CAGenMol-2 enables versatile drug molecule design from one model
One Sequence, Many Decodings: CAGenMol-2 Recasts Drug Design as Masked Molecular Inference
Machine LearningArtificial Intelligence
Summary
Designing new drug molecules usually requires many different specialized tools. The authors present CAGenMol-2, a single AI model that can understand molecules, predict properties, design new molecules, and optimize parts of them all at once. By selectively revealing or hiding different pieces of information during use, this one model can perform many tasks without needing separate setups. They also introduce AdaFO, a new method that improves molecule design success without needing gradients, leading to better drug candidates. This approach works well with preserving important molecule structures and helps guide drug discovery workflows.

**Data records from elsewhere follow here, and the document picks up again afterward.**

(* ===== verification/Host.v ===== *)
(** * The host: operating system services the proxy calls

    What the proxy asks of the node (network interfaces, sockets, external
    commands) answers from outside the program. Each question is a class
    method taking the number of the question, so an answer may change from one
    call to the next; everything is proved for every answer unless a
    hypothesis says otherwise. [IO] counts the questions and records the
    effects on the host, oldest first. *)

From S2P Require Import Prelude GoNet ProxyTypes.
From Stdlib Require Import Ascii.

(** An open socket, and the Go interface value that may hold one. *)
Abbreviation socket := nat (only parsing).
Abbreviation Closeable := (option socket).

Inductive event :=
| EOpen (lp : LocalPort) (fd : Closeable)
| EClose (fd : socket)
| EExec (path : string) (args : list string)
| EServe (handler : NamespacedName) (fd : socket)      (* a goroutine serves HTTP on the socket *)
| ERecord (object reason message : string).

Global Instance event_eq_dec : EqDecision event.
Proof. solve_decision. Defined.

Record IO := { tick : nat; trace : list event }.

Global Instance IO_eq_dec : EqDecision IO.
Proof. solve_decision. Defined.

Definition emit (e : event) : M IO unit :=
  modify (λ w, {| tick := tick w; trace := trace w ++ [e] |}).

(** Put a numbered question. *)
Definition ask {A} (q : nat → A) : M IO A := λ w,
  (Ret (q (tick w)), {| tick := S (tick w); trace := trace w |}).

(** Run a computation that consumes iteration orders. *)
Definition tickM {A} (c : T A) : M IO A := λ w,
  let '(a, n) := c (tick w) in (Ret a, {| tick := n; trace := trace w |}).

Definition rangeM `{MapRange} `{Countable K} {V} (m : gmap K V) : M IO (list (K * V)) :=
  tickM (range m).

(** [exec.Interface] of k8s.io/utils. *)
Class Exec := {
  LookPath : nat → string → result string;
  CombinedOutput : nat → string → list string → string * error;
}.

(** The parts of packages net and os that ask the kernel. *)
Class NetOS := {
  InterfaceAddrs : nat → result (list string);
  Interfaces : nat → result (list string);      (* the names *)
  Listen : nat → string → string → result socket;
  ResolveUDPAddr : nat → string → string → result string;
  ListenUDP : nat → string → string → result socket;
  Hostname : nat → result string;
}.

(** [util.PortOpener]. *)
Class PortOpener := {
  OpenLocalPort : LocalPort → M IO (result Closeable);
}.

(** An opener returns, with an open socket or an error; one that always
    succeeds on the two known protocols. *)
Class PortOpenerSpec `{PortOpener} : Prop :=
  OpenLocalPort_returns lp w :
    wp (OpenLocalPort lp) (λ r _, match r with OK fd => is_Some fd | Err _ => True end) w.
Definition opens_all `{PortOpener} : Prop :=
  ∀ lp w, lp_Protocol lp = "tcp" ∨ lp_Protocol lp = "udp" → wp (OpenLocalPort lp) (λ r _, ∃ fd, r = OK fd) w.

(** [v.Close()]: calling a method of a nil interface value panics. *)
Definition Close (v : Closeable) : M IO unit :=
  match v with
  | None => panic "invalid memory address or nil pointer dereference"
  | Some fd => emit (EClose fd)
  end.

(** ** Formatting: the verb [%q] (strconv.Quote)

    Exact on ASCII text; a byte outside ASCII is escaped as it is when it is
    not part of a valid UTF-8 sequence. *)
Definition hex2 (c : ascii) : string :=
  let n := Z.of_nat (nat_of_ascii c) in
  String (Net.hex_digit (n / 16)) (String (Net.hex_digit (n mod 16)) "").

Definition bslash : ascii := ascii_of_nat 92.
Definition dquote : ascii := ascii_of_nat 34.

Definition quote_char (c : ascii) : string :=
  let n := nat_of_ascii c in
  let esc (d : ascii) := String bslash (String d "") in
  if decide (c = dquote) then esc dquote
  else if decide (c = bslash) then esc bslash
  else if (32 <=? n)%nat && (n <=? 126)%nat then String c ""
  else if (n =? 7)%nat then esc "a"%char
  else if (n =? 8)%nat then esc "b"%char
  else if (n =? 12)%nat then esc "f"%char
  else if (n =? 10)%nat then esc "n"%char
  else if (n =? 13)%nat then esc "r"%char
  else if (n =? 9)%nat then esc "t"%char
  else if (n =? 11)%nat then esc "v"%char
  else String bslash (String "x"%char (hex2 c)).

Fixpoint quote_body (s : string) : string :=
  match s with
  | EmptyString => EmptyString
  | String c s => quote_char c +:+ quote_body s
  end.

Definition Quote (s : string) : string :=
  String dquote (quote_body s +:+ String dquote "").

Lemma quote_body_app s1 s2 : quote_body (s1 +:+ s2) = quote_body s1 +:+ quote_body s2.
Proof.
  induction s1 as [|c s1 IH]; [done|].
  rewrite StringFacts.sapp_cons. simpl. rewrite IH. apply StringFacts.sapp_assoc.
Qed.

(** ** wp rules *)
Lemma wp_emit e (Q : unit → IO → Prop) w :
  Q tt {| tick := tick w; trace := trace w ++ [e] |} → wp (emit e) Q w.
Proof. done. Qed.

Lemma wp_ask {A} (q : nat → A) (Q : A → IO → Prop) w :
  Q (q (tick w)) {| tick := S (tick w); trace := trace w |} → wp (ask q) Q w.
Proof. done. Qed.

Lemma wp_tickM {A} (c : T A) (Q : A → IO → Prop) w :
  (∀ a n, c (tick w) = (a, n) → Q a {| tick := n; trace := trace w |}) → wp (tickM c) Q w.
Proof. intros H. unfold wp, tickM. destruct (c (tick w)) as [a n]. by apply H. Qed.

Lemma wp_rangeM `{MapRange} `{Countable K} {V} (m : gmap K V) (Q : list (K * V) → IO → Prop) w :
  Q (map_range (tick w) m) {| tick := S (tick w); trace := trace w |} → wp (rangeM m) Q w.
Proof. done. Qed.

What this means in practice
- •For drug discovery teams: Use one AI model to perform multiple drug molecule design tasks without retraining or fine-tuning for each.
- •For biotechnology engineers: Apply iterative local molecular optimization with AdaFO to improve targeted drug candidates efficiently.
Authors
Yanting Li, Enyan Dai, Lei Wang, Wen-Cai Ye, Li Liu
Abstract
Drug design couples property evaluation, conditional generation, structure-based design, and local optimization, yet machine learning systems typically address these capabilities with separate task-specific models. We introduce CAGenMol-2, a masked diffusion molecular language model that represents molecules, continuous scalar properties, and 3D protein pockets within a single wrapped sequence. Within this pretrained interface, downstream operations are selected by which sequence regions are observed or masked at inference, allowing one checkpoint to perform property prediction, property- and pocket-conditioned generation, and partial-constraint design without task-specific architectures or backbone fine-tuning. We further propose Adaptive Fragment Optimization (AdaFO), a gradient-free mask-and-refill search that turns the masked decoder into an iterative local molecular optimizer. On CrossDocked2020, AdaFO increases Success Rate from 30.2\% to 70.8\%, the best reported under this protocol, while largely preserving drug-likeness and diversity. Finally, scaffold-preserving directional editing and CRBN/VHL case studies demonstrate its use in compound design workflows spanning local molecular editing, structure-based prioritization, and downstream simulation-based screening.